The southern short-tailed shrew, Blarina carolinensis, inhabits a broad range of ecological situations in the southeastern United States and, in many areas, is among the two or three most abundant species of small mammals. Nevertheless, its natural history is poorly known and much of what researchers assumed was fairly well understood about this species actually resulted from work on another species (Blarina brevicauda) and may not be correct in all instances. This problem resulted when modem systematic methods revealed that the wide-ranging and well-studied species known at that time as Blarina brevicauda actually consisted of three species (B. brevicauda, B. carolinensis, and B. hylophaga).
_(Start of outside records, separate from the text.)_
(** * Tungsten scene export session ([scene.py])

    A shallow embedding of the [TungstenScene] export session and of the
    export operator [W_OT_export], together with the properties of the
    session that the specification states.

    Conventions of the embedding.
    - Python dictionaries are finite maps [gmap string _]; list-valued
      document fields are Rocq lists, appended at the end.
    - The session object ([self]) is the record [TungstenScene]; every method
      is a computation in a state-and-exception monad over a session paired
      with the state of the host (file system, host application).
    - Calls that leave [scene.py] (the [os], [shutil], [tempfile], [zipfile]
      and [bpy] primitives, the mesh writer, the settings converters) are
      members of the interfaces [Host] and [Converters]: the theorems hold for
      every implementation of them, under the assumptions they state.
    - Scalars of transforms are exact rationals.  The only arithmetic the
      session performs on them is the product with the two flip matrices,
      whose entries are 0, 1 and -1.
    - The arithmetic on the render size is Python's: integers are
      converted to IEEE 754 binary64 floats, divided and multiplied there,
      and truncated back.
    - [time.time] and [print] calls are diagnostics and are left out. *)

From Stdlib Require Import ZArith QArith Qcanon Floats.SpecFloat.
From stdpp Require Import gmap strings list fin_maps.

Open Scope string_scope.
Open Scope list_scope.
Set Warnings "-register-all".

(** ** JSON values *)

Inductive json : Type :=
  | JNull
  | JBool (b : bool)
  | JInt (z : Z)
  | JFloat (q : Qc)
  | JStr (s : string)
  | JList (l : list json)
  | JDict (d : gmap string json).

(** A Python [dict] with string keys. *)
Abbreviation dict := (gmap string json).
(** [/srv/shop/server.js]:
<<
   1  const express = require('express');
   2
   3  function load(id) {
   4    return rows[id];
   5  }
   6
   7  app.get('/items/:id', auth, (req, res) => {
   8    res.json(load(req.params.id));
   9  });
>> *)
Definition shop_server : Path.t := Path.of_str "/srv/shop/server.js".

Definition shop_load : ts.Node :=
  ts.mkNode "function_declaration"
            (Py.Ok "function load(id) { return rows[id]; }") 2 4 [].

Definition shop_handler : ts.Node :=
  ts.mkNode "arrow_function"
            (Py.Ok "(req, res) => { res.json(load(req.params.id)); }") 6 8 [].

Definition shop_args : ts.Node :=
  ts.mkNode "arguments"
            (Py.Ok "('/items/:id', auth, (req, res) => { res.json(load(req.params.id)); })")
            6 8
            [leaf "string" "'/items/:id'" 6; leaf "identifier" "auth" 6;
             shop_handler].

Definition shop_matches (query : string) : list ts.Match :=
  if String.eqb query "function_defs" then
    [(0%nat, [("name", [leaf "identifier" "load" 2]); ("func", [shop_load])])]
  else if String.eqb query "function_calls" then
    [(1%nat, [("obj", [leaf "identifier" "res" 7]);
              ("method_name", [leaf "property_identifier" "json" 7])]);
     (0%nat, [("fn_name", [leaf "identifier" "load" 7])])]
  else if String.eqb query "require_imports" then
    [(0%nat, [("name", [leaf "identifier" "express" 0]);
              ("req_fn", [leaf "identifier" "require" 0]);
              ("source", [leaf "string" "'express'" 0]);
              ("decl", [leaf "lexical_declaration"
                             "const express = require('express');" 0])])]
  else if String.eqb query "express_routes" then
    [(0%nat, [("obj", [leaf "identifier" "app" 6]);
              ("method", [leaf "property_identifier" "get" 6]);
              ("args", [shop_args])])]
  else [].

Definition shop_source : ts.Source :=
  {| ts.parses := fun p => String.eqb (Path.str p) "/srv/shop/server.js";
     ts.run_query := fun query p =>
       if String.eqb (Path.str p) "/srv/shop/server.js"
       then shop_matches query else [] |}.

Definition shop_dir : Path.t := Path.of_str "/srv/shop".

Definition shop_rglob (directory : Path.t) : list Path.t :=
  if String.eqb (Path.str directory) "/srv/shop" then
    map Path.of_str ["/srv/shop/server.js"; "/srv/shop/README.md";
                     "/srv/shop/node_modules";
                     "/srv/shop/node_modules/express.js"]
  else [].

Definition shop_fs : Path.FileSystem :=
  Path.plain_fs [] ["/srv/shop/server.js"; "/srv/shop/README.md";
                    "/srv/shop/node_modules/express.js"].

Definition shop_graph : DependencyGraph :=
  returned __init__
           (build_graph_directory shop_fs shop_rglob shop_source shop_dir __init__).

Definition shop_route : RouteInfo.t :=
  RouteInfo.mk "/srv/shop/server.js" "GET" "/items/:id" 7 9
               "(req, res) => { res.json(load(req.params.id)); }" ["auth"].

(** The same project checked out under a directory called [build]. *)
Definition nested_dir : Path.t := Path.of_str "/home/dev/build/shop".

Definition nested_rglob (directory : Path.t) : list Path.t :=
  if String.eqb (Path.str directory) "/home/dev/build/shop" then
    [Path.of_str "/home/dev/build/shop/server.js"]
  else [].

Definition nested_fs : Path.FileSystem :=
  Path.plain_fs [] ["/home/dev/build/shop/server.js"].
(** * mypy/server/mergecheck.py: duplicate AST nodes after a merge

    A shallow embedding of [check_consistency] and [path_to_str], together
    with the object-graph walker of [mypy.server.objgraph] they are built on,
    and the properties of the design document proved about them. *)

From Stdlib Require Import ZArith String Ascii List DecimalString.
From stdpp Require Import base decidable option list gmap strings fin_maps.

Local Open Scope Z_scope.
Local Open Scope string_scope.
Local Open Scope list_scope.

(** ** Python values used by the module *)

Module Py.

(** Strings are sequences of code points below 256; [repr] of a [str]
    follows CPython's [unicode_repr] on that range. *)

Definition hex_digit (n : N) : ascii :=
  match n with
  | 0%N => "0" | 1%N => "1" | 2%N => "2" | 3%N => "3"
  | 4%N => "4" | 5%N => "5" | 6%N => "6" | 7%N => "7"
  | 8%N => "8" | 9%N => "9" | 10%N => "a" | 11%N => "b"
  | 12%N => "c" | 13%N => "d" | 14%N => "e" | _ => "f"
  end%char.

Definition backslash : ascii := "\"%char.
Definition squote : ascii := "'"%char.
Definition dquote : ascii := ascii_of_nat 34.
Definition newline : ascii := ascii_of_nat 10.

Fixpoint contains_char (c : ascii) (s : string) : bool :=
  match s with
  | EmptyString => false
  | String a s' => if Ascii.eqb a c then true else contains_char c s'
  end.

(** The quote [repr] wraps a string in: a double quote only when the
    string has a single quote and no double quote. *)
Definition repr_quote (s : string) : ascii :=
  if contains_char squote s && negb (contains_char dquote s)
  then dquote else squote.

(** Code points that [repr] copies unchanged (Py_UNICODE_ISPRINTABLE on
    the Latin-1 range, the quote and the backslash apart). *)
Definition printable (c : ascii) : bool :=
  let n := N_of_ascii c in
  ((32 <=? n) && (n <? 127) || (161 <=? n) && negb (n =? 173))%N.

Definition repr_char (q c : ascii) : string :=
  if Ascii.eqb c q || Ascii.eqb c backslash then String backslash (String c "")
  else if Ascii.eqb c (ascii_of_nat 9) then String backslash "t"
  else if Ascii.eqb c (ascii_of_nat 10) then String backslash "n"
  else if Ascii.eqb c (ascii_of_nat 13) then String backslash "r"
  else if printable c then String c ""
  else
    let n := N_of_ascii c in
    String backslash
      (String "x" (String (hex_digit (n / 16)) (String (hex_digit (n mod 16)) ""))).

Fixpoint repr_body (q : ascii) (s : string) : string :=
  match s with
  | EmptyString => ""
  | String c s' => repr_char q c +:+ repr_body q s'
  end.

(** [repr(s)] for a [str]. *)
Definition repr_str (s : string) : string :=
  let q := repr_quote s in
  String q (repr_body q s +:+ String q "").

(** [str(n)], [repr(n)] and ["%d" % n] for an [int]. *)
Definition str_int (z : Z) : string :=
  DecimalString.NilZero.string_of_int (Z.to_int z).

(** Edge labels produced by the walker: attribute names and string keys,
    sequence indices, and pairs such as [(attr, "__closure__")]. *)
Inductive label : Type :=
| LStr (s : string)
| LInt (i : Z)
| LPair (a b : label).

Fixpoint repr (l : label) : string :=
  match l with
  | LStr s => repr_str s
  | LInt i => str_int i
  | LPair a b => "(" +:+ repr a +:+ ", " +:+ repr b +:+ ")"
  end.

(** What an f-string field [{attr}] inserts: [format(attr, "")], that is
    [str(attr)]. *)
Definition str (l : label) : string :=
  match l with
  | LStr s => s
  | _ => repr l
  end.

#[global] Instance label_eq_dec : EqDecision label.
Proof. solve_decision. Defined.

End Py.

(** ** Objects, classes and the heap *)

(** Modelled from the spec: the class declarations of [mypy.nodes] and of the
    build managers are not under src/. The classes below are the ones
    [mergecheck] tests for, the other kinds of name-bearing entity of the
    compiler, the container and manager kinds the path renderer recognises,
    and [T_other] for every class that is not a [SymbolNode]. *)
Inductive pytype : Type :=
| T_dict | T_tuple | T_list | T_SymbolTable
| T_BuildManager | T_FineGrainedBuildManager
| T_MypyFile | T_Var | T_FuncDef | T_OverloadedFuncDef | T_Decorator
| T_TypeInfo | T_FakeInfo | T_TypeAlias | T_TypeVarExpr | T_PlaceholderNode
| T_other (cls_name : string).

#[global] Instance pytype_eq_dec : EqDecision pytype.
Proof. solve_decision. Defined.

(** [cls.__name__] *)
Definition type_name (t : pytype) : string :=
  match t with
  | T_dict => "dict" | T_tuple => "tuple" | T_list => "list"
  | T_SymbolTable => "SymbolTable"
  | T_BuildManager => "BuildManager"
  | T_FineGrainedBuildManager => "FineGrainedBuildManager"
  | T_MypyFile => "MypyFile" | T_Var => "Var" | T_FuncDef => "FuncDef"
  | T_OverloadedFuncDef => "OverloadedFuncDef" | T_Decorator => "Decorator"
  | T_TypeInfo => "TypeInfo" | T_FakeInfo => "FakeInfo"
  | T_TypeAlias => "TypeAlias" | T_TypeVarExpr => "TypeVarExpr"
  | T_PlaceholderNode => "PlaceholderNode"
  | T_other n => n
  end.

(** The classes a test [isinstance(x, C)] is made against. *)
Inductive pyclass : Type := SymbolNode | FakeInfo | Var | Decorator | FuncDef.

(** [issubclass(t, c)]: [FakeInfo] derives from [TypeInfo]; every class from
    [T_MypyFile] to [T_PlaceholderNode] derives from [SymbolNode]. *)
Definition issubclass (t : pytype) (c : pyclass) : bool :=
  match c, t with
  | SymbolNode, (T_MypyFile | T_Var | T_FuncDef | T_OverloadedFuncDef
                | T_Decorator | T_TypeInfo | T_FakeInfo | T_TypeAlias
                | T_TypeVarExpr | T_PlaceholderNode) => true
  | FakeInfo, T_FakeInfo => true
  | Var, T_Var => true
  | Decorator, T_Decorator => true
  | FuncDef, T_FuncDef => true
  | _, _ => false
  end.

(** An object: its identity [id(o)], its class [type(o)], the attributes the
    module reads ([fullname], [name], [is_overload]; the value is unused on
    objects of a class that lacks the attribute), its rendering [str(o)], and
    its structural members: the labelled references the walker follows. *)
Record obj : Type := mkObj {
  obj_id : Z;
  obj_type : pytype;
  fullname : option string;
  name : string;
  is_overload : bool;
  obj_str : string;
  members : list (Py.label * Z)
}.

#[global] Instance obj_eq_dec : EqDecision obj.
Proof. solve_decision. Defined.

Definition isinstance (o : obj) (c : pyclass) : bool := issubclass (obj_type o) c.

(** The live objects. A reference is the identity of its target. *)
Definition heap : Type := list obj.

Definition deref (h : heap) (r : Z) : option obj :=
  List.find (fun o => Z.eqb (obj_id o) r) h.

(** ** Output and exceptions *)

(** A computation that may print and may raise: it maps the text printed so
    far (one string per [print] call) to its outcome and the text printed
    when it stops. *)
Inductive exn : Type := AssertionError.

Inductive outcome (A : Type) : Type :=
| Normal (a : A)
| Raised (e : exn).
Arguments Normal {A} a.
Arguments Raised {A} e.

Definition M (A : Type) : Type := list string -> outcome A * list string.

Definition ret {A} (a : A) : M A := fun out => (Normal a, out).

Definition bind {A B} (c : M A) (k : A -> M B) : M B :=
  fun out =>
    match c out with
    | (Normal a, out') => k a out'
    | (Raised e, out') => (Raised e, out')
    end.

Definition print (s : string) : M unit := fun out => (Normal tt, out ++ [s]).

Definition assert (b : bool) : M unit :=
  fun out => if b then (Normal tt, out) else (Raised AssertionError, out).

Definition when (b : bool) (c : M unit) : M unit := if b then c else ret tt.

Notation "'let!' x ':=' c 'in' k" := (bind c (fun x => k))
  (at level 10, x name, c at level 100, k at level 200).
Notation "c ';;' k" := (bind c (fun _ => k))
  (at level 100, k at level 200, right associativity).

(** [for x in xs: m = body(m, x)] *)
Fixpoint for_each {A S} (body : S -> A -> M S) (xs : list A) (s : S) : M S :=
  match xs with
  | [] => ret s
  | x :: xs' => let! s' := body s x in for_each body xs' s'
  end.

(** ** Insertion-ordered dictionaries keyed by identity *)

(** A Python [dict] whose iteration order is observed ([seen.values()]):
    an association list in insertion order, without repeated keys. *)
Module Dict.

Definition t (V : Type) : Type := list (Z * V).

Definition has {V} (d : t V) (k : Z) : bool :=
  existsb (fun p => Z.eqb (fst p) k) d.

Definition get {V} (d : t V) (k : Z) : option V :=
  snd <$> List.find (fun p => Z.eqb (fst p) k) d.

(** [d[k] = v]: a present key keeps its position, a new one goes last. *)
Fixpoint set {V} (d : t V) (k : Z) (v : V) : t V :=
  match d with
  | [] => [(k, v)]
  | (k', v') :: d' => if Z.eqb k' k then (k, v) :: d' else (k', v') :: set d' k v
  end.

Definition keys {V} (d : t V) : list Z := map fst d.
Definition values {V} (d : t V) : list V := map snd d.

End Dict.

(** ** The graph walker ([mypy.server.objgraph]) *)

Module Objgraph.

(** Modelled from the spec: [get_edges] of [mypy/server/objgraph.py] is not
    under src/. The structural members of an object are enumerated as
    (label, value) pairs; a member that cannot be resolved to a live object
    is skipped. *)
Definition get_edges (h : heap) (o : obj) : list (Py.label * obj) :=
  omap (fun '(s, r) => match deref h r with
                       | Some e => Some (s, e)
                       | None => None
                       end) (members o).

(** The traversal state: the Node map [seen], the Edge map [parents] and
    the work list (a stack: the head is the object popped next). *)
Record state : Type := mkState {
  seen : Dict.t obj;
  parents : gmap Z (Z * Py.label);
  worklist : list obj
}.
The purposes of this investigation were: 1) to review published literature on the natural history of short-tailed shrews and determine which information actually pertains to the southern short-tailed shrew, and 2) to summarize current knowledge about this shrew.
The existing body of knowledge concerning the southern short-tailed shrew is reviewed in the categories of taxonomy, morphology, fossil record, distribution, genetics, habitats, populations, reproduction, movements and home range, nests and runways, diet, physiology, predators, and parasites and disease. Suggestions are provided for future research on B. carolinensis.